## TASK DETAILS
Since only part of the material below is wanted, output exactly the lines from the one with "week => 60*60*24*7" up to and including the one with "if best =? 0 then None else Some best.".

## DATA SHOWN

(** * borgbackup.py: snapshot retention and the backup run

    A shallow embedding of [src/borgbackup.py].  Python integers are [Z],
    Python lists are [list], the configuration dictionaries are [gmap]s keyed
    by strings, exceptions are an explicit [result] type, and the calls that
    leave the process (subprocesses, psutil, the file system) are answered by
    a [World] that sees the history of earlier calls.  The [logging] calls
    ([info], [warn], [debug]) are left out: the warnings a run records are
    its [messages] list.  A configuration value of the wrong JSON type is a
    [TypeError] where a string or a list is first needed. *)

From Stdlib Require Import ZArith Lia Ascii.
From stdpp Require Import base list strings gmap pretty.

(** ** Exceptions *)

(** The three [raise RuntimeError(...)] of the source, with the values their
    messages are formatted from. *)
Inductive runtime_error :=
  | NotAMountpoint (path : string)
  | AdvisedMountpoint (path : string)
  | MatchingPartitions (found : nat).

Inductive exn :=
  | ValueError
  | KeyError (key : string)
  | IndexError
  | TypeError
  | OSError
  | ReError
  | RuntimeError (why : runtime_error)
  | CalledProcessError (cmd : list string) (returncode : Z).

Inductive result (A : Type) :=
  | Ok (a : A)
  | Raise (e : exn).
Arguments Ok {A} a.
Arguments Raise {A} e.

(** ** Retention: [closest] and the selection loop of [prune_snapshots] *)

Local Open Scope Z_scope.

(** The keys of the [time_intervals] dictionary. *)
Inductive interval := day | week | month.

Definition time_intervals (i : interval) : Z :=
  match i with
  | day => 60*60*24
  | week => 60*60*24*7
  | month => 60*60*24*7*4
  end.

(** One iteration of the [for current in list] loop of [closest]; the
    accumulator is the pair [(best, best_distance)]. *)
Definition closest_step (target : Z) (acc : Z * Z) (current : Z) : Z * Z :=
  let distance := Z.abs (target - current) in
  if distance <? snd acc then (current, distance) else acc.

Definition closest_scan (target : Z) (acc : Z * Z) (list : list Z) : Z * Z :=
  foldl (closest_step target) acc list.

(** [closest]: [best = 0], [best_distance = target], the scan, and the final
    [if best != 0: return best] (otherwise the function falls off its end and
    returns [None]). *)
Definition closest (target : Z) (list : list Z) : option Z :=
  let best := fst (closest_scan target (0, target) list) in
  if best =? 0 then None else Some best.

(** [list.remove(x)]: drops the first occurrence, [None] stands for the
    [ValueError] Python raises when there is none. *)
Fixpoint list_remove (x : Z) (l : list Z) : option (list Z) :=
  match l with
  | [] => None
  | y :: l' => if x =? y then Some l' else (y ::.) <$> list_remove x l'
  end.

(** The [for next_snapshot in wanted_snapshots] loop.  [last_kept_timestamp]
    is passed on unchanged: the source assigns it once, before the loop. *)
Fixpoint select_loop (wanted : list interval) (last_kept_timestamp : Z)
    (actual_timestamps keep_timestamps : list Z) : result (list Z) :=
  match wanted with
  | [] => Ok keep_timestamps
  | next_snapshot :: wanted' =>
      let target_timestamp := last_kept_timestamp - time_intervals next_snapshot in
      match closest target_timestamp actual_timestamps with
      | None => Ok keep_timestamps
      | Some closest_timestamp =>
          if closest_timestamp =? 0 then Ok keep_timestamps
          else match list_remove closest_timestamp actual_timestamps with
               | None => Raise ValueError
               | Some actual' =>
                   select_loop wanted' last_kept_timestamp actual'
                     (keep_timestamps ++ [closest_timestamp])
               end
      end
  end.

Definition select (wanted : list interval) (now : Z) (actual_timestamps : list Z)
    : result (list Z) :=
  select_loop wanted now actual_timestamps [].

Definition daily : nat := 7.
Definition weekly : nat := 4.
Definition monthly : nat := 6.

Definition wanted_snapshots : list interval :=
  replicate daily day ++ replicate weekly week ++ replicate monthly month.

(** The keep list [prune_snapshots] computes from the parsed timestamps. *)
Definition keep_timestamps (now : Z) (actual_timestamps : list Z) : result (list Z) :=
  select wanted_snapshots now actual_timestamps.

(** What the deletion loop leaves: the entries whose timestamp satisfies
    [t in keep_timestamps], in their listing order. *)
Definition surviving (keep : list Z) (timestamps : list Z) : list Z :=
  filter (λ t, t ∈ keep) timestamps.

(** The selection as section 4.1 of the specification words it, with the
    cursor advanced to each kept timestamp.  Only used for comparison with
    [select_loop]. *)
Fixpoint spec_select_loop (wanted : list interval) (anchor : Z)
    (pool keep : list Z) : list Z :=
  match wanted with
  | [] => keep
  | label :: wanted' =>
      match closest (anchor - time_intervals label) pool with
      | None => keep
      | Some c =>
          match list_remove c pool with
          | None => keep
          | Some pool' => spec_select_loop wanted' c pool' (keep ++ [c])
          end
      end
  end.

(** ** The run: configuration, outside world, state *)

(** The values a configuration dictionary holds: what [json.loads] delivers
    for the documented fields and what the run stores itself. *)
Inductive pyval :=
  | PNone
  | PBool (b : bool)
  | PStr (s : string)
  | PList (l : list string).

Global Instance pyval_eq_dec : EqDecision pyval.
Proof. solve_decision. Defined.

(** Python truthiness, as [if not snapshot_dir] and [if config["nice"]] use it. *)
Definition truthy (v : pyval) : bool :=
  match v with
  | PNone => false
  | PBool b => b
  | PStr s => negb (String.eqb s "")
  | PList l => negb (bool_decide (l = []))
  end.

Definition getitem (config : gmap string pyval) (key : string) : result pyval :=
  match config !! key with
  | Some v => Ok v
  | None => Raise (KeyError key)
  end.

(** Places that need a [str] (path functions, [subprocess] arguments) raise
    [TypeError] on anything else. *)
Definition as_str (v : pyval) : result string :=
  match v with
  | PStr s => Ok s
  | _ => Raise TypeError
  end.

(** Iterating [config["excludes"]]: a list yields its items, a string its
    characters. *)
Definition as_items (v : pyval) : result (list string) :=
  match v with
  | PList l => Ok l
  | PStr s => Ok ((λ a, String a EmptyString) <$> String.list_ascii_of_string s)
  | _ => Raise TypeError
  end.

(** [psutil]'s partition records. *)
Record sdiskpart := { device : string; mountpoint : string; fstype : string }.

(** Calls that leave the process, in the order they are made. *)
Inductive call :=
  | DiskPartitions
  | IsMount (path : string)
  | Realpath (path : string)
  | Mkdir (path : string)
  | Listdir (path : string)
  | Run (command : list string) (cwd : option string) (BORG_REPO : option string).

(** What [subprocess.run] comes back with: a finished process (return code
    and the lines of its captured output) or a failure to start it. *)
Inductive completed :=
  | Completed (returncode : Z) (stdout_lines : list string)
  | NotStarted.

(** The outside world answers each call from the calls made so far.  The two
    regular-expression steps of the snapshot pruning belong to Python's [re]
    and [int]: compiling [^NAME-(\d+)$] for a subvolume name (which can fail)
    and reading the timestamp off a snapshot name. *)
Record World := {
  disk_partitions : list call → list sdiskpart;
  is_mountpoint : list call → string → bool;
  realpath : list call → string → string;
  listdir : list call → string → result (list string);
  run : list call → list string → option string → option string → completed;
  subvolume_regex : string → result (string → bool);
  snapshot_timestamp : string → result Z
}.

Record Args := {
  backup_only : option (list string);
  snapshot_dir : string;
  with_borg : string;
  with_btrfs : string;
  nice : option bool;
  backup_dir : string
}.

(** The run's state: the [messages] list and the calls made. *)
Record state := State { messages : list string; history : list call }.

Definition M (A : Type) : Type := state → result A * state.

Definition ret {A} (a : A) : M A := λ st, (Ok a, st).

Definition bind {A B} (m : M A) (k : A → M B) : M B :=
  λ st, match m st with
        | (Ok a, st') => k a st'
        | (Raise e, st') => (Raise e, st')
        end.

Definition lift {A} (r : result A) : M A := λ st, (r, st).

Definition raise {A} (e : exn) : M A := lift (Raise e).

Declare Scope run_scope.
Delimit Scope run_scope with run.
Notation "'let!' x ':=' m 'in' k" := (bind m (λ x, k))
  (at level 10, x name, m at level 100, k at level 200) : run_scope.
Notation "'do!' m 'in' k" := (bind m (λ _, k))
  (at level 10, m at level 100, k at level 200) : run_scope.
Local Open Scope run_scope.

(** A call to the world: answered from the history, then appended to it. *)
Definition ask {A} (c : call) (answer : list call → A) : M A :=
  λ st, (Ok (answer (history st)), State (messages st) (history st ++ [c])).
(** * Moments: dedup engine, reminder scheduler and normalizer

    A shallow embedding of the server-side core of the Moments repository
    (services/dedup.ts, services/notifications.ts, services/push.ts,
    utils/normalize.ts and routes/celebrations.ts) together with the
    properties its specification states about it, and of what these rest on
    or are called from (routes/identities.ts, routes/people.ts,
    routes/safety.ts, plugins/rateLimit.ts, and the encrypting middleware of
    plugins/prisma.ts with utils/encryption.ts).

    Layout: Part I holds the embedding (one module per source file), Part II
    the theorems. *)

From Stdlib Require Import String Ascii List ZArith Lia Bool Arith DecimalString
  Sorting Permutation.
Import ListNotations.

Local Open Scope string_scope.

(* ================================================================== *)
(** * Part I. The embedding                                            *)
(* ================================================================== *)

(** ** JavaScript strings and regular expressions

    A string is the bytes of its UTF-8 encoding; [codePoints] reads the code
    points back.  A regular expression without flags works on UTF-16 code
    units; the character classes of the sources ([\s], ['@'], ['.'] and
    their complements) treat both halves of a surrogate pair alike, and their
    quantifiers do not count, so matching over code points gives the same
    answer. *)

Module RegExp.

## WRITTEN RESPONSE
  | week => 60*60*24*7
  | month => 60*60*24*7*4
  end.

(** One iteration of the [for current in list] loop of [closest]; the
    accumulator is the pair [(best, best_distance)]. *)
Definition closest_step (target : Z) (acc : Z * Z) (current : Z) : Z * Z :=
  let distance := Z.abs (target - current) in
  if distance <? snd acc then (current, distance) else acc.

Definition closest_scan (target : Z) (acc : Z * Z) (list : list Z) : Z * Z :=
  foldl (closest_step target) acc list.

(** [closest]: [best = 0], [best_distance = target], the scan, and the final
    [if best != 0: return best] (otherwise the function falls off its end and
    returns [None]). *)
Definition closest (target : Z) (list : list Z) : option Z :=
  let best := fst (closest_scan target (0, target) list) in
  if best =? 0 then None else Some best.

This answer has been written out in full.